Coherently addressing the 17 Sustainable Development Goals requires planning tools that guide policy makers. Given the integrative nature of the SDGs, we believe that integrative modelling techniques are especially useful for this purpose. Research on the attainment of multiple SDGs is growing, but without structured systems understanding there is a risk of repeating the silo approach seen in the implementation of the millennium development goals…

Author

Collste, D. (E-mail: david.collste@su.se), Pedercini, M. & Cornell, S.E.

Citation

Collste, D., Pedercini, M. & Cornell, S.E., Policy coherence to achieve the SDGs: using integrated simulation models to assess effective policies, Sustain Sci (2017). https://doi.org/10.1007/s11625-017-0457-x


Source
Sustainability Science
Release date
26/07/2017

Policy coherence to achieve the SDGs: using integrated simulation models to assess effective policies

Special feature: original article

Abstract

Coherently addressing the 17 Sustainable Development Goals requires planning tools that guide policy makers. Given the integrative nature of the SDGs, we believe that integrative modelling techniques are especially useful for this purpose.
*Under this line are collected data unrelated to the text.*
(** * Qrack [CoherentUnit]: a shallow embedding of src/qregister.cpp

    The register is a dense state vector of [2^qubitCount] complex
    amplitudes.  The kernels below follow the C++ line by line:

    - [bitCapInt] (the permutation integer) is an unsigned machine word.  It
      is a [Z] whose wrap-around is written out ([wrap]); its width is
      declared in qregister.hpp, which is not among the sources, and is a
      parameter here ([bitCapIntBits]).
    - [bitLenInt] (a qubit index or a register length) is a [Z]; qubit
      indices stay far below its range.
    - expressions such as [1 << length] are evaluated by C++ in [int]; they
      are plain [Z] shifts, meaningful while the result fits an [int]
      (the theorems ask for [qubitCount <= 30]).
    - [double] is idealised as a real number, [Complex16] as a pair of reals.
    - the parallel loops [par_for], [par_for_skip] and [par_for_mask] run
      their bodies on disjoint indices; they are modelled by the sequential
      loop that a single worker executes.
    - [std::invalid_argument] is an outcome of the operation, returned
      together with the register as the throw leaves it. *)

From Stdlib Require Import ZArith Reals Lra Lia Bool String.
From stdpp Require Import base list list_numbers.
From coqutil Require Import Z.bitblast.

Local Open Scope Z_scope.

(** ** Integers *)

(** The number of bits of [bitCapInt]. *)
Class BitCapInt := bitCapIntBits : Z.

Section Integers.
Context `{BitCapInt}.

Definition wrap (z : Z) : Z := z mod 2 ^ bitCapIntBits.
Definition cap_add (a b : Z) : Z := wrap (a + b).
Definition cap_sub (a b : Z) : Z := wrap (a - b).
Definition cap_shl (a n : Z) : Z := wrap (Z.shiftl a n).
Definition cap_not (a : Z) : Z := wrap (Z.lnot a).
End Integers.

(** ** Complex amplitudes *)

(** Modelled from the spec: [Complex16] (include/common/complex16simd.hpp is
    not among the sources): a complex number with addition, multiplication,
    negation, division by a real and [norm z = re^2 + im^2]. *)
Record Complex16 : Type := mkComplex16 { real : R; imag : R }.

Definition Czero : Complex16 := mkComplex16 0 0.
Definition Cadd (a b : Complex16) : Complex16 :=
  mkComplex16 (real a + real b) (imag a + imag b).
Definition Cmul (a b : Complex16) : Complex16 :=
  mkComplex16 (real a * real b - imag a * imag b) (real a * imag b + imag a * real b).
Definition Cneg (a : Complex16) : Complex16 := mkComplex16 (- real a) (- imag a).
Definition Cdiv (a : Complex16) (r : R) : Complex16 := mkComplex16 (real a / r) (imag a / r).
Definition norm (a : Complex16) : R := (real a * real a + imag a * imag a)%R.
In this paper, the researchers present and demonstrate the use of the new System Dynamics based iSDG family of models. The researchers use a national model for Tanzania to analyse impacts of substantial investments in photovoltaic capacity. Their focus is on the impacts on three SDGs: SDG 3 on healthy lives and well-being, SDG 4 on education, and SDG 7 on energy. In their simulations, the investments in photovoltaics positively affect life expec- tancy, years of schooling and access to electricity. More importantly, the progress on these dimensions synergizes and leads to broader system-wide impacts. While this one national example illustrates the anticipated impact of an intervention in one specific area on several SDGs, the iSDG model can be used to support similar analyses for policies related to all the 17 SDGs, both individually and concurrently.
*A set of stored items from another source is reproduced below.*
(** The records of the two runs over [[0,k)] and [[k, file_length)], in
    range order. *)
Definition split_records (file_data : bytes) (k : nat) : list bytes :=
  records (tag_iterator self file_data (OffsetRangeTracker_init 0 k))
  ++ records (tag_iterator self file_data
                (OffsetRangeTracker_init k (length file_data))).

Definition whole_records (file_data : bytes) : list bytes :=
  records (tag_iterator self file_data
             (OffsetRangeTracker_init 0 (length file_data))).

(** The range-splitting property as section 8 words it, for one file:
    whatever the split point, the same multiset of records. *)
Definition splits_agree (file_data : bytes) : Prop :=
  forall recs k,
    occurrences file_data recs ->
    k <= length file_data ->
    Permutation (split_records file_data k) (whole_records file_data).

End Layout.

(** ** Vocabulary of the further properties *)

(** The lines the reads of a run returned, in order. *)
Fixpoint read_lines (t : list event) : list bytes :=
  match t with
  | [] => []
  | Readline _ l :: t' => l :: read_lines t'
  | _ :: t' => read_lines t'
  end.

(** Every read of [t] starts where the read before it ended, the first one
    at [pos]. *)
Fixpoint reads_from (pos : nat) (t : list event) : Prop :=
  match t with
  | [] => True
  | Readline p l :: t' => p = pos /\ reads_from (pos + length l) t'
  | _ :: t' => reads_from pos t'
  end.

(** The number of [try_claim] calls that returned [c]. *)
Fixpoint count_claims (c : bool) (t : list event) : nat :=
  match t with
  | [] => 0
  | TryClaim _ c' :: t' => (if Bool.eqb c c' then 1 else 0) + count_claims c t'
  | _ :: t' => count_claims c t'
  end.

(** The emitted records, each with its claimed start offset: the position
    of the latest successful claim. *)
Fixpoint emitted_at (claimed : option nat) (t : list event) : list (nat * bytes) :=
  match t with
  | [] => []
  | TryClaim p true :: t' => emitted_at (Some p) t'
  | Yield r :: t' =>
      match claimed with
      | Some p => (p, r) :: emitted_at claimed t'
      | None => emitted_at claimed t'
      end
  | _ :: t' => emitted_at claimed t'
  end.

(** The record of [pr] is, byte for byte, what [s] holds from the offset
    of [pr] on, when [s] starts at offset [base]. *)
Definition within (base : nat) (s : bytes) (pr : nat * bytes) : Prop :=
  base <= fst pr
  /\ firstn (length (snd pr)) (skipn (fst pr - base) s) = snd pr.

Section Spans.

Variable self : XmlFileSource.

(** [spans_in_order ls recs]: the records [recs] are disjoint runs of
    consecutive lines of [ls], in the order of [ls].  Each one starts at the
    first line with the open marker after the record before it and ends at
    the first later line with the close marker. *)
Inductive spans_in_order : list bytes -> list bytes -> Prop :=
| spans_none ls : spans_in_order ls []
| spans_next before first mid last after recs :
    Forall (no_open self) before ->
    contains (open_tag self) first = true ->
    Forall (no_close self) mid ->
    contains (close_tag self) last = true ->
    spans_in_order after recs ->
    spans_in_order (before ++ (first :: mid ++ [last]) ++ after)
                   ((first ++ concat mid ++ last) :: recs).

End Spans.

Section Truncated.

Context {T : Type} `{RangeTracker T}.
Variable self : XmlFileSource.

(** The truncation property as section 8 words it, for one file, one
    completion of it and one tracker: when the run claims a line and the
    file ends before a later line holds the close marker, the run on the
    completed file, where the record opened there is closed and nothing
    follows it, emits exactly one record more. *)
Definition truncation_drops_one (file_data completion : bytes) (tracker : T)
  : Prop :=
  forall pre p l post lead body rest,
    events (tag_iterator self file_data tracker)
    = pre ++ Readline p l :: TryClaim p true :: post ->
    Forall (no_close self) (readlines (skipn (p + length l) file_data)) ->
    skipn p (file_data ++ completion)
    = lead ++ open_tag self ++ body ++ close_tag self ++ rest ->
    marker_free self lead -> marker_free self body -> marker_free self rest ->
    S (length (records (tag_iterator self file_data tracker)))
    = length (records (tag_iterator self (file_data ++ completion) tracker)).

End Truncated.

(** ** Example files *)

Definition page := XmlFileSource_init (b "page").

Definition wiki_lines : list bytes :=
  [ ln "<mediawiki>";
    ln "  <page>"; ln "    <title>A</title>"; ln "  </page>";
    ln "  <page>"; ln "    <title>B</title>"; ln "  </page>";
    ln "</mediawiki>" ].

Definition wiki : bytes := concat wiki_lines.

Definition wiki_pages : list (list bytes) :=
  [ [ln "  <page>"; ln "    <title>A</title>"; ln "  </page>"];
    [ln "  <page>"; ln "    <title>B</title>"; ln "  </page>"] ].

(** [wiki] cut inside the title line of its second page, and what the cut
    took away. *)
Definition wiki_truncated : bytes := firstn 76 wiki.
Definition wiki_rest : bytes := skipn 76 wiki.

(** Two records, the second opened on the line that closes the first. *)
Definition shared_line_file : bytes :=
  ln "<page>" ++ ln "a" ++ ln "</page><page>" ++ ln "b" ++ ln "</page>".

(** A record whose first line holds both markers. *)
Definition same_line_file : bytes :=
  ln "<page>x</page>" ++ ln "y" ++ ln "</page>".

(** One record, its tags indented as in a Wikipedia dump. *)
Definition indented_file : bytes :=
  ln "  <page>" ++ ln "A" ++ ln "  </page>".

(** A file without any record. *)
Definition empty_wiki : bytes := ln "<mediawiki>" ++ ln "</mediawiki>".

(** A file cut inside its open-tag line, and a completion that closes the
    record on that same line. *)
Definition cut_open_line : bytes := b "<page>".
Definition closing_on_line : bytes := ln "x</page>".

(** * Properties *)

Example wiki_records :
  records (tag_iterator page wiki (OffsetRangeTracker_init 0 (length wiki)))
  = map join wiki_pages.
Proof. vm_compute. reflexivity. Qed.

(** ** Substrings *)

Lemma startswith_spec (p s : bytes) :
  startswith p s = true <-> exists rest, s = p ++ rest.
Proof.
  revert s; induction p as [|x p IH]; intros s; simpl.
  - split; [intros _; now exists s | reflexivity].
  - destruct s as [|y s].
    + split; [discriminate | intros [rest E]; discriminate].
    + rewrite andb_true_iff, Ascii.eqb_eq, IH. split.
      * intros [-> [rest ->]]. now exists rest.
      * intros [rest E]. injection E as -> ->. split; [reflexivity | now exists rest].
Qed.

(** [contains] is the plain substring test of Python's [in]. *)
Lemma contains_spec (p s : bytes) :
  contains p s = true <-> exists before after, s = before ++ p ++ after.
Proof.
  induction s as [|y s IH].
  - simpl. rewrite orb_false_r, startswith_spec. split.
    + intros [rest E]. now exists [], rest.
    + intros [before [after E]]. destruct before; simpl in E.
      * now exists after.
      * discriminate.
  - cbn [contains]. rewrite orb_true_iff, startswith_spec, IH. split.
    + intros [[rest E] | [before [after E]]].
      * now exists [], rest.
      * exists (y :: before), after. now rewrite E.
    + intros [before [after E]]. destruct before as [|z before]; simpl in E.
      * left. now exists after.
      * right. injection E as -> ->. now exists before, after.
Qed.

Lemma contains_app_r (p x y : bytes) :
  contains p y = true -> contains p (x ++ y) = true.
Proof.
  rewrite !contains_spec. intros [before [after ->]].
  exists (x ++ before), after. now rewrite <- app_assoc.
Qed.

Lemma contains_skipn (p s : bytes) (n : nat) :
  contains p s = false -> contains p (skipn n s) = false.
Proof.
  intros Hs. destruct (contains p (skipn n s)) eqn:E; [|reflexivity].
  rewrite <- Hs. symmetry. rewrite <- (firstn_skipn n s).
  now apply contains_app_r.
Qed.

(** ** Lines *)

Lemma take_line_nonempty (s : bytes) : s <> [] -> take_line s <> [].
Proof. destruct s as [|c s]; [easy|]. intros _. simpl. now destruct (Ascii.eqb c newline). Qed.


Lemma readlines_unfold (s : bytes) :
  s <> [] ->
  readlines s = take_line s :: readlines (skipn (length (take_line s)) s).
Proof.
  induction s as [|c s IH]; [easy|]. intros _. simpl.
  destruct (Ascii.eqb c newline); [reflexivity|]. simpl.
  destruct s as [|c' s]; [reflexivity|]. now rewrite IH.
Qed.

Lemma readlines_length (s : bytes) : length (readlines s) <= length s.
Proof.
  induction s as [|c s IH]; simpl; [lia|].
  destruct (Ascii.eqb c newline); simpl; [lia|].
  destruct (readlines s); simpl in *; lia.
Qed.

Lemma concat_readlines (s : bytes) : concat (readlines s) = s.
Proof.
  induction s as [|c s IH]; simpl; [reflexivity|].
  destruct (Ascii.eqb c newline); simpl; [now rewrite IH|].
  destruct (readlines s); simpl in *; now rewrite <- IH.
Qed.

(** ** The loops compute the scanner *)

Section Loops.

Context {T : Type} `{RangeTracker T}.
Variable self : XmlFileSource.

Lemma for_open_S fuel current_pos (s : @State T) :
  for_open self (S fuel) current_pos s =
  match _iterable_gcs s with
  | (es, None, s') => emits es ([], Raise StopIteration)
  | (es, Some line, s') =>
      emits es
        (if contains (open_tag self) line then
           let '(claimed, tracker') :=
             try_claim current_pos (offset_range_tracker s') in
           emit (TryClaim current_pos claimed)
             (if negb claimed then ([], Raise StopIteration)
              else for_close self fuel [line]
                     (mkState (f s') (iterable_f_finished s') tracker'))
         else for_open self fuel (tell (f s')) s')
  end.
Proof. reflexivity. Qed.

Lemma for_close_S fuel content (s : @State T) :
  for_close self (S fuel) content s =
  match _iterable_gcs s with
  | (es, None, s') => emits es (while_true self fuel s')
  | (es, Some line, s') =>
      emits es
        (if contains (close_tag self) line then
           emit (Yield (join (content ++ [line]))) (while_true self fuel s')
         else for_close self fuel (content ++ [line]) s')
  end.
Proof. reflexivity. Qed.

Lemma while_true_S fuel (s : @State T) :
  while_true self (S fuel) s = for_open self fuel (tell (f s)) s.
Proof. reflexivity. Qed.

(** A finished line generator ends the run without another read. *)
Lemma while_true_finished fuel (s : @State T) :
  iterable_f_finished s = true ->
  while_true self (S (S fuel)) s = ([], Raise StopIteration).
Proof.
  intros Hfin. rewrite while_true_S, for_open_S.
  unfold _iterable_gcs. now rewrite Hfin.
Qed.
The researchers believe that integrated models such as the iSDG model can bring interlinks to the forefront and facilitate a shift to a discussion on development grounded in systems thinking.

Conclusions

This analysis shows how integrated models can be used to explore systemic relationships between SDGs. It thus demonstrates a flexible, adaptable and suitably transparent approach to generate actionable information that complements the SDG interaction scorings of the Nilsson et al. framework. For models to correspond better to reality and to reflect the ongoing academic and policy debates on integration of SDGs, the behaviour of relevant development indicators needs to be modelled endogenously. Without this, it is difficult to enable broad, cross-sector and long-term analyses of the impact of alternative policies.

Yet integrative modelling is just one part of a shift towards an informed systemic discussion of sustainable development and how best to attain it. An effective analysis process goes beyond the desk study of the published literature and data on causal links to include the exploration of policy options with decision-makers and stakeholders. They bring knowledge of their own contexts that informs the model development and may improve the model’s correspondence to reality.

Research on the attainment of multiple SDGs is growing, but without structured systems understanding there is a risk of repeating the silo approach seen in the implementation of the millennium development goals. Integrated tools such as the iSDG model can bring interlinks to the forefront and facilitate a shift to a development discussion based on systems thinking.